Uso de telas pode prejudicar processo de alfabetização
Quase 60% das crianças que cursam até o segundo ano fundamental não estão alfabetizadas no Brasil. Desafios aumentam com o uso de telas pelos pequenos. Especialista tira dúvidas quanto aos riscos e possibilidades de uso das tecnologias
Apenas 43% dos estudantes brasileiros apresentam níveis adequados de alfabetização na idade certa, por volta dos sete, oito anos, ou seja, no final do segundo ano do Ensino Fundamental. É o que mostra os resultados inéditos da pesquisa Alfabetiza Brasil, do Ministério da Educação (MEC), apresentada em maio de 2023. O número piorou em relação a 2019, ano de início da pandemia, quando 60,3% das crianças estavam alfabetizadas na faixa etária ideal.
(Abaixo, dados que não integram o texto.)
(** * The RSA-SSA-PKCS1 verify key manager of Tink (C++)

    A shallow embedding of [cc/signature/rsa_ssa_pkcs1_verify_key_manager.cc]:
    the public-key factory whose creation entry points always refuse, the
    two [Validate] overloads and [GetPrimitiveFromKey].

    The file calls helpers that live in other translation units
    ([ValidateVersion], [SubtleUtilBoringSSL::str2bn],
    [ValidateRsaModulusSize], [ValidateSignatureHash],
    [Enums::ProtoToSubtle], [RsaSsaPkcs1VerifyBoringSsl::New]) and uses
    constants of its header ([kKeyType], [kVersion]).  The manager is
    embedded over an arbitrary implementation of them (two type classes);
    a concrete implementation that follows the specification is given
    afterwards and used where a property is about the helpers themselves. *)

From Stdlib Require Import List String NArith ZArith Bool Lia.
From Stdlib Require Import Strings.Byte.
Import ListNotations.

Local Open Scope string_scope.

(** ** Status and StatusOr ([util/status.h], [util/statusor.h]) *)

Module error.
(** The canonical error codes other than OK. *)
Inductive Code : Set :=
| CANCELLED | UNKNOWN | INVALID_ARGUMENT | DEADLINE_EXCEEDED | NOT_FOUND
| ALREADY_EXISTS | PERMISSION_DENIED | RESOURCE_EXHAUSTED
| FAILED_PRECONDITION | ABORTED | OUT_OF_RANGE | UNIMPLEMENTED | INTERNAL
| UNAVAILABLE | DATA_LOSS | UNAUTHENTICATED.
End error.

(** A status is OK, or an error code with its message. *)
Inductive Status : Set :=
| OK
| Error (code : error.Code) (message : string).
Em contrapartida, pesquisa publicada pelo Instituto de Pesquisa do Hospital Infantil de Alberta (Canadá) e as Universidades de Calgary (Canadá) e College Dublin (Irlanda) apontou que a quantidade de tempo que as crianças passam em frente às telas todos os dias disparou mais de 50% de 2020 a 2022, o equivalente a uma hora e vinte minutos a mais de consumo diário. Os dados foram coletados por 46 estudos envolvendo quase 30 mil crianças de vários países, com idade média de 9 anos, mas variando de 3 a 18 anos. Os resultados mostraram que o tempo de tela saltou de cerca de 162 minutos por dia antes da pandemia para 246 minutos durante e após a disseminação da covid-19.
A psicopedagoga e diretora da escola canadense Maple Bear Goiânia, Sabrina Oliveira, explica que existe uma relação direta do consumo excessivo de telas e dificuldades de alfabetização. Segundo ela, o oferecimento de telas para crianças sem regulação, sem supervisão, é muito prejudicial em qualquer fase da infância e na alfabetização ainda mais. “Este é um momento que exige da criança uma intensa atividade cerebral, um momento em que a criança vai passar por processos cognitivos muito elaborados. Portanto, é muito importante que o aluno esteja disponível para atividades que vão fazê-lo pensar, interagir, ativar ainda mais as áreas mais complexas do cérebro. E o problema das telas é que elas promovem o contrário, colocando a criança na passividade, fazendo com que ela se posicione somente como espectadora”, alerta.
O tempo de tela tem substituído inclusive os livros, que normalmente envolvem a criança e tem um papel importante na descoberta das letras. Sabrina Oliveira, destaca que o acesso excessivo às telas prejudica também a qualidade do sono, acostuma a criança a querer sempre atividades que não exijam dela muito esforço para pensar; além das consequências físicas como a baixa motricidade, com a falta de interesse em escrever e realizar atividades que vão auxiliar no desenvolvimento físico. “E tudo isso, com certeza, interfere na capacidade de atenção, na habilidade de saber esperar, na dedicação, nos esforço, gera baixa tolerância para frustração, irritabilidade e até hiperatividade”, pontua a psicopedagoga.
Equilíbrio
Porém, diante do desafio de se alfabetizar neste mundo com tantas inovações e cada vez mais digital, é possível, sim, aproveitar a tecnologia de forma positiva. Segundo a especialista, o consumo de telas em excesso não é recomendado, mas se o uso for feito com acompanhamento, planejamento e orientação de um educador, pode ser proveitoso, desde que seja inserido de forma a respeitar o tempo em que cada criança pode ter de exposição.
Ela exemplifica que a Maple Bear adota o uso das tecnologias como aliadas no processo de alfabetização, respeitando as fases e necessidades de cada criança. “Uma criança em fase de alfabetização pode ter de 30 a 40 minutos de uso de tela de forma intencional até duas vezes por semana. Mas a intenção, é o que vai fazer a diferença. A ideia é trazer atividades que vão desenvolver o pensamento da criança, como conceitos iniciais de programação, por meio de jogos, para que o que está abstrato na tela ela possa tocar, quantificar, ou até o uso de leitura de textos com música; estratégias que podem até contribuir com a alfabetização”, orienta.